Information shown:

Lemma entries_map_lookup_None (source : value) (k : string) :
  entries_map source !! k = None <-> k ∉ (own_entries source).*1.
Proof.
  rewrite <-not_elem_of_dom. unfold entries_map.
  rewrite dom_foldl_insert, dom_empty_L, (right_id_L ∅ (∪)), elem_of_list_to_set.
  done.
Qed.

Lemma list_to_map_assoc (fields : list (string * value)) (k : string) :
  (list_to_map fields : gmap string value) !! k = assoc k fields.
Proof.
  induction fields as [|[k' v] fields IH]; cbn [list_to_map foldr assoc].
  - apply lookup_empty.
  - change (foldr _ _ fields) with (list_to_map fields : gmap string value).
    destruct (String.eqb_spec k k') as [->|Hne].
    + by rewrite lookup_insert_eq.
    + by rewrite lookup_insert_ne.
Qed.

Lemma Get_property_visible (o : object) (k : string) :
  Get_property o k = default VUndefined (visible o !! k).
Proof.
  unfold Get_property, visible, inherited. rewrite lookup_union.
  destruct (own o !! k) as [v|]; [by destruct (_ !! k)|].
  rewrite (left_id_L None _).
  destruct (proto o) as [| |[]]; rewrite ?lookup_empty; try done.
  by rewrite list_to_map_assoc.
Qed.

Lemma visible_plain (m : gmap string value) : visible (plain m) = m.
Proof. unfold visible, plain. cbn [own proto inherited]. by rewrite (right_id_L ∅ (∪)). Qed.

Lemma Set_property_ordinary (o : object) (k : string) (v : value) :
  k ≠ "__proto__" ->
  Set_property o k v = {| own := <[k := v]> (own o); proto := proto o |}.
Proof.
  intros Hk. unfold Set_property.
  by destruct (String.eqb_spec k "__proto__").
Qed.

Lemma Set_property_lookup (o : object) (k : string) (v : value) (k' : string) :
  k' ≠ "__proto__" -> own (Set_property o k v) !! k' = <[k := v]> (own o) !! k'.
Proof.
  intros Hk'. unfold Set_property.
  destruct (String.eqb_spec k "__proto__") as [->|Hne]; [|done].
  rewrite lookup_insert_ne by done.
  destruct (_ && _); cbn [own]; [|by rewrite lookup_insert_ne].
  unfold set_prototype. by destruct v.
Qed.

Lemma Set_property_proto_state (o o' : object) (k : string) (v : value) :
  proto_state o = proto_state o' ->
  proto_state (Set_property o k v) = proto_state (Set_property o' k v).
Proof.
  unfold proto_state. intros [= Hown Hproto]. unfold Set_property.
  destruct (String.eqb_spec k "__proto__") as [->|Hne]; cbn [andb].
  - rewrite Hown, Hproto.
    destruct (own o' !! "__proto__") eqn:E; cbn [andb own proto].
    + by rewrite !lookup_insert_eq.
    + destruct (hides_accessor (proto o')); cbn [negb own proto].
      * by rewrite !lookup_insert_eq.
      * unfold set_prototype.
        destruct v; cbn [own proto]; rewrite ?Hown, ?Hproto, ?E; reflexivity.
  - cbn [own proto]. rewrite !lookup_insert_ne by done. congruence.
Qed.

Lemma Object_assign_proto_state (o o' : object) (source : value) :
  proto_state o = proto_state o' ->
  proto_state (Object_assign o source) = proto_state (Object_assign o' source).
Proof.
  unfold Object_assign. generalize (own_entries source) as l. intros l.
  revert o o'. induction l as [|[k x] l IH]; intros o o' H; cbn [foldl]; [done|].
  apply IH. cbn [fst snd]. by apply Set_property_proto_state.
Qed.

Lemma Object_assign_lookup (o : object) (source : value) (k : string) :
  k ≠ "__proto__" ->
  own (Object_assign o source) !! k = (entries_map source ∪ own o) !! k.
Proof.
  intros Hk. unfold Object_assign, entries_map. rewrite <-foldl_insert_union.
  generalize (own_entries source) as l. intros l.
  assert (forall (m : gmap string value), own o !! k = m !! k ->
            own (foldl (fun o kv => Set_property o kv.1 kv.2) o l) !! k
            = foldl (fun m kv => <[kv.1 := kv.2]> m) m l !! k) as H; [|by apply H].
  revert o. induction l as [|[k' x] l IH]; intros o m Hm; cbn [foldl]; [done|].
  apply IH. cbn [fst snd]. rewrite Set_property_lookup by done.
  destruct (decide (k' = k)) as [->|Hne].
  - by rewrite !lookup_insert_eq.
  - by rewrite !lookup_insert_ne.
Qed.

Lemma Object_assign_plain (o : object) (source : value) :
  entries_map source !! "__proto__" = None ->
  Object_assign o source = {| own := entries_map source ∪ own o; proto := proto o |}.
Proof.
  rewrite entries_map_lookup_None. unfold Object_assign, entries_map.
  rewrite <-foldl_insert_union.
  generalize (own_entries source) as l. intros l. revert o.
  induction l as [|[k x] l IH]; intros o Hl; cbn [foldl].
  - by destruct o.
  - rewrite fmap_cons, not_elem_of_cons in Hl. destruct Hl as [Hk Hl].
    cbn [fst snd] in *. rewrite Set_property_ordinary by done.
    by rewrite (IH _ Hl).
Qed.

Lemma object_eq (o o' : object) :
  (forall k, k ≠ "__proto__" -> own o !! k = own o' !! k) ->
  proto_state o = proto_state o' -> o = o'.
Proof.
  unfold proto_state. intros Hk [= Hown Hproto]. destruct o as [m p], o' as [m' p'].
  cbn [own proto] in *. f_equal; [|done].
  apply map_eq. intros k. destruct (decide (k = "__proto__")) as [->|Hne]; auto.
Qed.

Lemma scale_key_not_proto (c : string) (i : nat) : scale_key c i ≠ "__proto__".
Proof.
  unfold scale_key. generalize (pretty i) as d. intros d H.
  assert (In "-"%char (list_ascii_of_string (c +:+ "-" +:+ d))) as Hin.
  { clear H. induction c as [|a c IH]; simpl; [by left|by right]. }
  rewrite H in Hin. simpl in Hin. intuition discriminate.
Qed.

Lemma foldl_insert_NoDup (l : list (string * value)) (m : gmap string value) :
  NoDup l.*1 ->
  foldl (fun m kv => <[kv.1 := kv.2]> m) m l = list_to_map l ∪ m.
Proof.
  revert m. induction l as [|[k x] l IH]; intros m Hnd; simpl.
  - by rewrite (left_id_L ∅ (∪)).
  - rewrite fmap_cons in Hnd. apply NoDup_cons in Hnd as [Hk Hnd].
    rewrite (IH _ Hnd), <-insert_union_l. symmetry. apply insert_union_r.
    by apply not_elem_of_list_to_map_1.
Qed.

Lemma entries_map_map_to_list (m : gmap string value) :
  entries_map (VObj (map_to_list m)) = m.
Proof.
  unfold entries_map. cbn [own_entries].
  rewrite foldl_insert_NoDup by apply NoDup_fst_map_to_list.
  by rewrite list_to_map_to_list, (right_id_L ∅ (∪)).
Qed.

Lemma scale_key_inj c (i j : nat) : scale_key c i = scale_key c j -> i = j.
Proof.
  unfold scale_key. intros H.
  apply (inj (String.app c)) in H. apply (inj (String.app "-")) in H.
  by apply (inj pretty) in H.
Qed.

Lemma imap_keys {A} (c : string) (h : A -> value) (l : list A) (n : nat) :
  (imap (fun (i : nat) v => (scale_key c (n + i), h v)) l).*1
  = map (scale_key c) (seq n (length l)).
Proof.
  revert n. induction l as [|x l IH]; intros n; simpl; [done|].
  rewrite Nat.add_0_r. f_equal.
  rewrite <-(IH (S n)). f_equal. apply imap_ext. intros i y _. simpl.
  by rewrite Nat.add_succ_r.
Qed.

#[local] Instance scale_key_Inj c : Inj (=) (=) (scale_key c).
Proof. intros i j. apply scale_key_inj. Qed.

Lemma scale_keys_NoDup c p : NoDup (scale_keys c p).
Proof. unfold scale_keys. apply (NoDup_fmap_2 (scale_key c)), NoDup_seq. Qed.

Lemma role_not_scale_key cp cp' :
  cp ∈ roles -> cp' ∈ roles -> cp'.1 ∉ scale_keys cp.1 cp.2.
Proof.
  assert (bool_decide (Forall (fun cp : string * nat =>
            Forall (fun cp' : string * nat => cp'.1 ∉ scale_keys cp.1 cp.2) roles)
            roles) = true) as H by (vm_compute; reflexivity).
  apply bool_decide_eq_true in H.
  intros Hcp Hcp'. rewrite Forall_forall in H. specialize (H cp Hcp).
  rewrite Forall_forall in H. exact (H cp' Hcp').
Qed.

Lemma scale_keys_disjoint cp cp' k :
  cp ∈ roles -> cp' ∈ roles -> cp ≠ cp' ->
  k ∈ scale_keys cp.1 cp.2 -> k ∉ scale_keys cp'.1 cp'.2.
Proof.
  assert (bool_decide (Forall (fun cp : string * nat =>
            Forall (fun cp' : string * nat =>
              cp = cp' ∨ Forall (fun k => k ∉ scale_keys cp'.1 cp'.2)
                                (scale_keys cp.1 cp.2)) roles) roles) = true)
    as H by (vm_compute; reflexivity).
  apply bool_decide_eq_true in H.
  intros Hcp Hcp' Hne Hk. rewrite Forall_forall in H. specialize (H cp Hcp).
  rewrite Forall_forall in H. destruct (H cp' Hcp') as [?|H']; [done|].
  rewrite Forall_forall in H'. exact (H' k Hk).
Qed.

Section ScaleFacts.
Context {RT : JSRuntime}.

Lemma scale_map_keys c (scale : list string) :
  (imap (fun (i : nat) v => (scale_key c i, VStr v)) scale).*1
  = scale_keys c (length scale).
Proof. exact (imap_keys c VStr scale 0). Qed.

Lemma dom_scale_map c scale :
  dom (scale_map c scale) = list_to_set (scale_keys c (length scale)).
Proof. unfold scale_map. by rewrite dom_list_to_map_L, scale_map_keys. Qed.

Lemma scale_map_snoc c scale v :
  scale_map c (scale ++ [v])
  = <[scale_key c (length scale) := VStr v]> (scale_map c scale).
Proof.
  unfold scale_map. rewrite imap_app. simpl. rewrite Nat.add_0_r.
  apply list_to_map_snoc. rewrite scale_map_keys. unfold scale_keys.
  intros Hin. apply list_elem_of_fmap in Hin as (j & Hj & Hin).
  apply scale_key_inj in Hj. subst j. apply elem_of_seq in Hin. lia.
Qed.

Lemma scale_map_lookup c scale (i : nat) :
  scale_map c scale !! scale_key c i = VStr <$> scale !! i.
Proof.
  induction scale as [|v scale IH] using rev_ind.
  - by rewrite lookup_nil.
  - rewrite scale_map_snoc. destruct (decide (i = length scale)) as [->|Hne].
    + rewrite lookup_insert_eq, lookup_app_r, Nat.sub_diag by lia. done.
    + rewrite lookup_insert_ne by (intros H; apply scale_key_inj in H; lia).
      rewrite IH. destruct (decide (i < length scale)%nat).
      * by rewrite lookup_app_l by lia.
      * rewrite (lookup_ge_None_2 scale) by lia.
        rewrite lookup_ge_None_2; [done|]. rewrite length_app. simpl. lia.
Qed.

Lemma store_scale_eq c scale (st : scale_state) :
  store_scale c scale st
  = ({| own := scale_map c scale ∪ own st.1; proto := proto st.1 |},
     (st.2 + length scale)%nat).
Proof.
  unfold store_scale. induction scale as [|v scale IH] using rev_ind.
  - simpl. rewrite Nat.add_0_r. unfold scale_map. simpl.
    rewrite (left_id_L ∅ (∪)). by destruct st as [[] ?].
  - rewrite imap_app, foldl_app, IH. simpl.
    rewrite Set_property_ordinary by apply scale_key_not_proto. cbn [own proto].
    rewrite Nat.add_0_r, scale_map_snoc, length_app, insert_union_l. simpl.
    f_equal. lia.
Qed.
End ScaleFacts.

(** ** generateScales in closed form *)

Section ExpandFacts.
Context {RT : JSRuntime}.

Lemma eligible_string (b : gmap string value) c :
  eligible b c = true <-> exists s, b !! c = Some (VStr s) /\ s ≠ "".
Proof.
  unfold eligible. split.
  - destruct (b !! c) as [[]|]; simpl; rewrite ?andb_false_r; try discriminate.
    intros H. apply andb_true_iff in H as [H _]. apply negb_true_iff in H.
    eexists; split; [done|]. intros ->. discriminate.
  - intros (s & -> & Hs). simpl. rewrite andb_true_r. apply negb_true_iff.
    by apply String.eqb_neq.
Qed.

Lemma scale_part_lookup_None (b : gmap string value) cp k :
  k ∉ scale_keys cp.1 cp.2 -> scale_part b cp !! k = None.
Proof.
  intros Hk. unfold scale_part.
  destruct (b !! cp.1) as [[]|]; try apply lookup_empty.
  destruct (eligible b cp.1); [|apply lookup_empty].
  apply not_elem_of_dom.
  rewrite dom_scale_map, generateColorScale_length, elem_of_list_to_set. done.
Qed.

Lemma expand_role_eq (o : object) (acc : gmap string value) (n : nat) cp :
  acc !! cp.1 = None ->
  expand_role cp.2 ({| own := acc ∪ own o; proto := proto o |}, n) cp.1
  = ({| own := scale_part (visible o) cp ∪ acc ∪ own o; proto := proto o |},
     (n + scale_count (visible o) cp)%nat).
Proof.
  intros Hacc. unfold expand_role, scale_part, scale_count, eligible.
  rewrite Get_property_visible. unfold visible at 1 2 3. cbn [fst snd own proto].
  rewrite <-(assoc_L (∪)), (lookup_union_r acc _ _ Hacc).
  fold (visible o).
  destruct (visible o !! cp.1) as [[| |?| |s| |]|]; simpl;
    rewrite ?andb_false_r, ?(left_id_L ∅ (∪)), ?Nat.add_0_r; try done.
  rewrite andb_true_r. destruct (String.eqb s ""); simpl.
  - by rewrite (left_id_L ∅ (∪)), Nat.add_0_r.
  - rewrite store_scale_eq, generateColorScale_length. simpl.
    by rewrite !(assoc_L (∪)).
Qed.

Lemma expand_roles_eq (o : object) l acc n :
  (forall cp, cp ∈ l -> cp ∈ roles) ->
  (forall cp, cp ∈ roles -> acc !! cp.1 = None) ->
  foldl (fun st cp => expand_role cp.2 st cp.1)
        ({| own := acc ∪ own o; proto := proto o |}, n) l
  = ({| own := foldl (fun a cp => scale_part (visible o) cp ∪ a) acc l ∪ own o;
        proto := proto o |},
     foldl (fun m cp => (m + scale_count (visible o) cp)%nat) n l).
Proof.
  revert acc n. induction l as [|cp l IH]; intros acc n Hl Hacc; simpl; [done|].
  assert (cp ∈ roles) as Hcp by (apply Hl; left).
  rewrite expand_role_eq by auto. apply IH.
  - intros cp' Hcp'. apply Hl. by right.
  - intros cp' Hcp'. apply lookup_union_None. split; [|by auto].
    apply scale_part_lookup_None. by apply role_not_scale_key.
Qed.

Task prompt: Gather up, from the records above, each line where the word "foldr" appears.

Response:
  induction fields as [|[k' v] fields IH]; cbn [list_to_map foldr assoc].
  - change (foldr _ _ fields) with (list_to_map fields : gmap string value).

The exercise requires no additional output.